WHAT YOU ARE ASKED TO DO:
Find the line with "Lemma expire_spec now" in the records below. Copy it and every line after it, up to and including the line with "edestruct expire_fold as".

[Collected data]

Definition cancel (r : RequestId) (a : ActionId) (d : DomainId) (now : Instant) : SM unit :=
  expire now;;
  s ← gets id;
  match entries s !! r with
  | Some st =>
      if negb (same_target st a d)
      then raise (RuntimeError_Protocol (lit "cancellation changed request action or domain"))
      else match st with
           | Dedup_Running _ _ t => modify (set_token t true)
           | _ => mret tt
           end
  | None =>
      mwhen (table_len s <? max_entries s)
        (modify (set_entries (<[r := Dedup_Cancelled a d (now + ttl s)]> (entries s))))
  end.

(** [try_fold] of [checked_add] over the payload. *)
Fixpoint payload_bytes (total : Z) (p : Segments) : option Z :=
  match p with
  | [] => Some total
  | seg :: p' => total ← checked_add usize_max total (len seg); payload_bytes total p'
  end.

Definition complete (m : RuntimeMessage) (now : Instant) : SM unit :=
  s ← gets id;
  st ← lift (ok_or (entries s !! request m)
               (RuntimeError_Protocol (lit "action completed without a dedup entry")));
  target ← lift (match st with
                 | Dedup_Running a d _ | Dedup_Cancelled a d _ => Ok (a, d)
                 | Dedup_Completed _ _ _ _ _ =>
                     Err (RuntimeError_Protocol (lit "action completed more than once"))
                 end);
  if negb ((fst target =? action m) && (snd target =? domain m))
  then raise (RuntimeError_Protocol (lit "action completion changed request metadata"))
  else
  n ← lift (ok_or (payload_bytes 0 (payload m))
              (RuntimeError_ResourceExhausted DedupBytes (max_bytes s)));
  let fits := match checked_add usize_max (retained_bytes s) n with
              | Some bytes => bytes <=? max_bytes s
              | None => false
              end in
  mwhen fits (modify (fun s => set_retained (retained_bytes s + n) s));;
  let response := if fits then Some (msg_kind m, payload m) else None in
  let retained := if fits then n else 0 in
  s ← gets id;
  modify (set_entries (<[request m :=
    Dedup_Completed (action m) (domain m) response retained (now + ttl s)]> (entries s)));;
  match entries s !! request m with
  | Some (Dedup_Completed _ _ _ retained _) =>
      modify (fun s => set_retained (saturating_sub (retained_bytes s) retained) s)
  | _ => mret tt
  end.

Definition clear : SM unit := modify (fun s => set_retained 0 (set_entries ∅ s)).

(** ** Runs *)

Inductive op : Type :=
| Op_begin (r : RequestId) (a : ActionId) (d : DomainId) (now : Instant)
| Op_release_redirect (r : RequestId) (a : ActionId) (d : DomainId)
| Op_cancel (r : RequestId) (a : ActionId) (d : DomainId) (now : Instant)
| Op_complete (m : RuntimeMessage) (now : Instant)
| Op_expire (now : Instant)
| Op_clear.

(** The state an operation leaves, whether it succeeds or not. *)
Definition step (s : DedupTable) (o : op) : DedupTable :=
  match o with
  | Op_begin r a d now => (begin r a d now s).2
  | Op_release_redirect r a d => (release_redirect r a d s).2
  | Op_cancel r a d now => (cancel r a d now s).2
  | Op_complete m now => (complete m now s).2
  | Op_expire now => (expire now s).2
  | Op_clear => (clear s).2
  end.

Definition run (ops : list op) (s : DedupTable) : DedupTable := foldl step s ops.

(** ** Retained bytes *)

Definition retained_of (st : DedupState) : Z :=
  match st with Dedup_Completed _ _ _ retained _ => retained | _ => 0 end.

(** What the entries really hold. *)
Definition held (e : gmap RequestId DedupState) : Z :=
  foldr (fun x acc => retained_of x.2 + acc) 0 (map_to_list e).

Definition slack (s : DedupTable) : Z := retained_bytes s - held (entries s).

(** Stored byte counts are those of the stored payloads. *)
Definition entry_ok (st : DedupState) : Prop :=
  match st with
  | Dedup_Completed _ _ (Some (_, p)) retained _ => payload_bytes 0 p = Some retained
  | Dedup_Completed _ _ None retained _ => retained = 0
  | _ => True
  end.

Record dedup_inv (s : DedupTable) : Prop := {
  di_size : table_len s <= Z.max 0 (max_entries s);
  di_slack : 0 <= slack s;
  di_bound : retained_bytes s <= max_bytes s;
  di_entries : map_Forall (fun _ => entry_ok) (entries s);
}.

Lemma held_insert e r st :
  e !! r = None -> held (<[r := st]> e) = retained_of st + held e.
Proof.
  intros H. unfold held.
  assert (Hp : forall l k, l ≡ₚ k -> foldr (fun (x : RequestId * DedupState) acc => retained_of x.2 + acc) 0 l
                          = foldr (fun x acc => retained_of x.2 + acc) 0 k).
  { intros l k Hlk. induction Hlk; cbn; lia. }
  by rewrite (Hp _ _ (map_to_list_insert e r st H)).
Qed.

Lemma held_empty : held ∅ = 0.
Proof. unfold held. by rewrite map_to_list_empty. Qed.

Lemma held_delete e r st : e !! r = Some st -> held (delete r e) = held e - retained_of st.
Proof.
  intros H. rewrite <- (insert_delete_id e r st H) at 2. rewrite held_insert; [lia|].
  apply lookup_delete_eq.
Qed.

Lemma held_overwrite e r st st' :
  e !! r = Some st -> held (<[r := st']> e) = held e - retained_of st + retained_of st'.
Proof.
  intros H. rewrite <- insert_delete_eq, held_insert by apply lookup_delete_eq.
  rewrite (held_delete e r st H). lia.
Qed.

Lemma payload_bytes_nonneg p n t : 0 <= t -> payload_bytes t p = Some n -> 0 <= n.
Proof.
  revert t. induction p as [|seg p IH]; intros t Ht H; cbn in H; [by simplify_eq|].
  destruct (checked_add _ _ _) as [t'|] eqn:E; [|done]. apply checked_add_some in E as [-> _].
  apply (IH _) in H; [done|]. pose proof (len_nonneg seg). lia.
Qed.

Lemma retained_nonneg st : entry_ok st -> 0 <= retained_of st.
Proof.
  destruct st as [| ? ? [[k p]|] n ?|]; cbn; intros H; try lia.
  by eapply payload_bytes_nonneg.
Qed.

Lemma held_nonneg e : map_Forall (fun _ => entry_ok) e -> 0 <= held e.
Proof.
  induction e as [|r st e Hr IH] using map_ind; [done|]. intros Hall.
  apply map_Forall_insert in Hall as [Hst Hall]; [|done]. rewrite held_insert by done.
  pose proof (retained_nonneg st Hst). specialize (IH Hall). lia.
Qed.

(** ** Expiry *)

(** Everything but the entries and the byte count. *)
Definition same_config (s s' : DedupTable) : Prop :=
  max_entries s' = max_entries s /\ max_bytes s' = max_bytes s /\ ttl s' = ttl s /\
  tokens s' = tokens s /\ next_token s' = next_token s.

Lemma held_ge e r st :
  map_Forall (fun _ => entry_ok) e -> e !! r = Some st -> retained_of st <= held e.
Proof.
  intros Hall Hr. pose proof (held_delete e r st Hr) as Hd.
  pose proof (held_nonneg (delete r e)) as Hn. specialize (Hn (map_Forall_delete _ _ _ Hall)). lia.
Qed.

Lemma expire_one_ok s r :
  dedup_inv s ->
  let s' := expire_one s r in
  dedup_inv s' /\ slack s' = slack s /\ same_config s s' /\
  entries s' = delete r (entries s).
Proof.
  intros [] s'. assert (Hent : entries s' = delete r (entries s)).
  { unfold s', expire_one. by destruct (entries s !! r) as [[]|]. }
  assert (Hret : retained_bytes s' = retained_bytes s - (held (entries s) - held (entries s'))).
  { rewrite Hent. unfold s', expire_one.
    destruct (entries s !! r) as [st|] eqn:Hr.
    - rewrite (held_delete _ _ _ Hr). pose proof (held_ge _ _ _ di_entries0 Hr).
      unfold slack in di_slack0. pose proof (held_nonneg _ di_entries0).
      destruct st; cbn [retained_of retained_bytes set_retained set_entries] in *;
        unfold saturating_sub; lia.
    - rewrite delete_id by done. cbn [retained_bytes set_entries]. lia. }
  assert (Hslack : slack s' = slack s) by (unfold slack; lia).
  assert (Hcfg : same_config s s') by (unfold s', expire_one; by destruct (entries s !! r) as [[]|]).
  split_and!; try done. destruct Hcfg as (He & Hb & _).
  assert (Hall' : map_Forall (fun _ => entry_ok) (entries s')) by (rewrite Hent; by apply map_Forall_delete).
  split; rewrite ?He, ?Hb.
  - unfold table_len in *. rewrite Hent, map_size_delete.
    destruct (entries s !! r); unfold id; lia.
  - lia.
  - assert (held (entries s') <= held (entries s)); [|lia]. rewrite Hent.
    destruct (entries s !! r) as [st|] eqn:Hr; [|by rewrite delete_id].
    rewrite (held_delete _ _ _ Hr). pose proof (retained_nonneg _ (di_entries0 _ _ Hr)). lia.
  - done.
Qed.

Lemma expire_fold ks : forall s, dedup_inv s ->
  let s' := foldl expire_one s ks in
  dedup_inv s' /\ slack s' = slack s /\ same_config s s' /\
  forall r, entries s' !! r = if decide (r ∈ ks) then None else entries s !! r.
Proof.
  induction ks as [|k ks IH]; intros s Hinv; cbn [foldl].
  { split_and!; try done. }
  destruct (expire_one_ok s k Hinv) as (Hinv1 & Hs1 & (H1 & H2 & H3 & H4 & H5) & Hent).
  destruct (IH _ Hinv1) as (Hinv2 & Hs2 & (H1' & H2' & H3' & H4' & H5') & Hl).
  split_and!; [done|congruence|split_and!; congruence|]. intros r. rewrite Hl, Hent.
  destruct (decide (r ∈ ks)).
  - rewrite decide_True by (by right). done.
  - destruct (decide (r = k)) as [->|Hne].
    + rewrite decide_True by (by left). apply lookup_delete_eq.
    + rewrite decide_False by (by intros [?|?]%elem_of_cons). by rewrite lookup_delete_ne.
Qed.

(** The table without its expired entries. *)
Definition live (now : Instant) (st : option DedupState) : option DedupState :=
  match st with Some st => if is_expired now st then None else Some st | None => None end.

Lemma expire_spec now s :
  dedup_inv s -> exists s', expire now s = (Ok tt, s') /\ dedup_inv s' /\ slack s' = slack s /\
    same_config s s' /\ forall r, entries s' !! r = live now (entries s !! r).
Proof.
  intros Hinv. unfold expire, modify. eexists. split; [reflexivity|].
  edestruct expire_fold as (H1 & H2 & H3 & H4); [exact Hinv|]. split_and!; [exact H1|exact H2|exact H3|].
  intros r. rewrite H4. unfold live.
  destruct (decide (r ∈ _)) as [Hin|Hin].
  - apply list_elem_of_fmap in Hin as ([r' st] & -> & Hin). cbn.
    apply list_elem_of_filter in Hin as [Hexp Hin]. apply elem_of_map_to_list in Hin.
    rewrite Hin. cbn in Hexp. by rewrite Hexp.
  - destruct (entries s !! r) as [st|] eqn:Hr; [|done].
    destruct (is_expired now st) eqn:He; [|done]. destruct Hin. apply list_elem_of_fmap.
    exists (r, st). split; [done|]. apply list_elem_of_filter. split; [done|].
    by apply elem_of_map_to_list.
Qed.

WORKED SOLUTION:
Lemma expire_spec now s :
  dedup_inv s -> exists s', expire now s = (Ok tt, s') /\ dedup_inv s' /\ slack s' = slack s /\
    same_config s s' /\ forall r, entries s' !! r = live now (entries s !! r).
Proof.
  intros Hinv. unfold expire, modify. eexists. split; [reflexivity|].
  edestruct expire_fold as (H1 & H2 & H3 & H4); [exact Hinv|]. split_and!; [exact H1|exact H2|exact H3|].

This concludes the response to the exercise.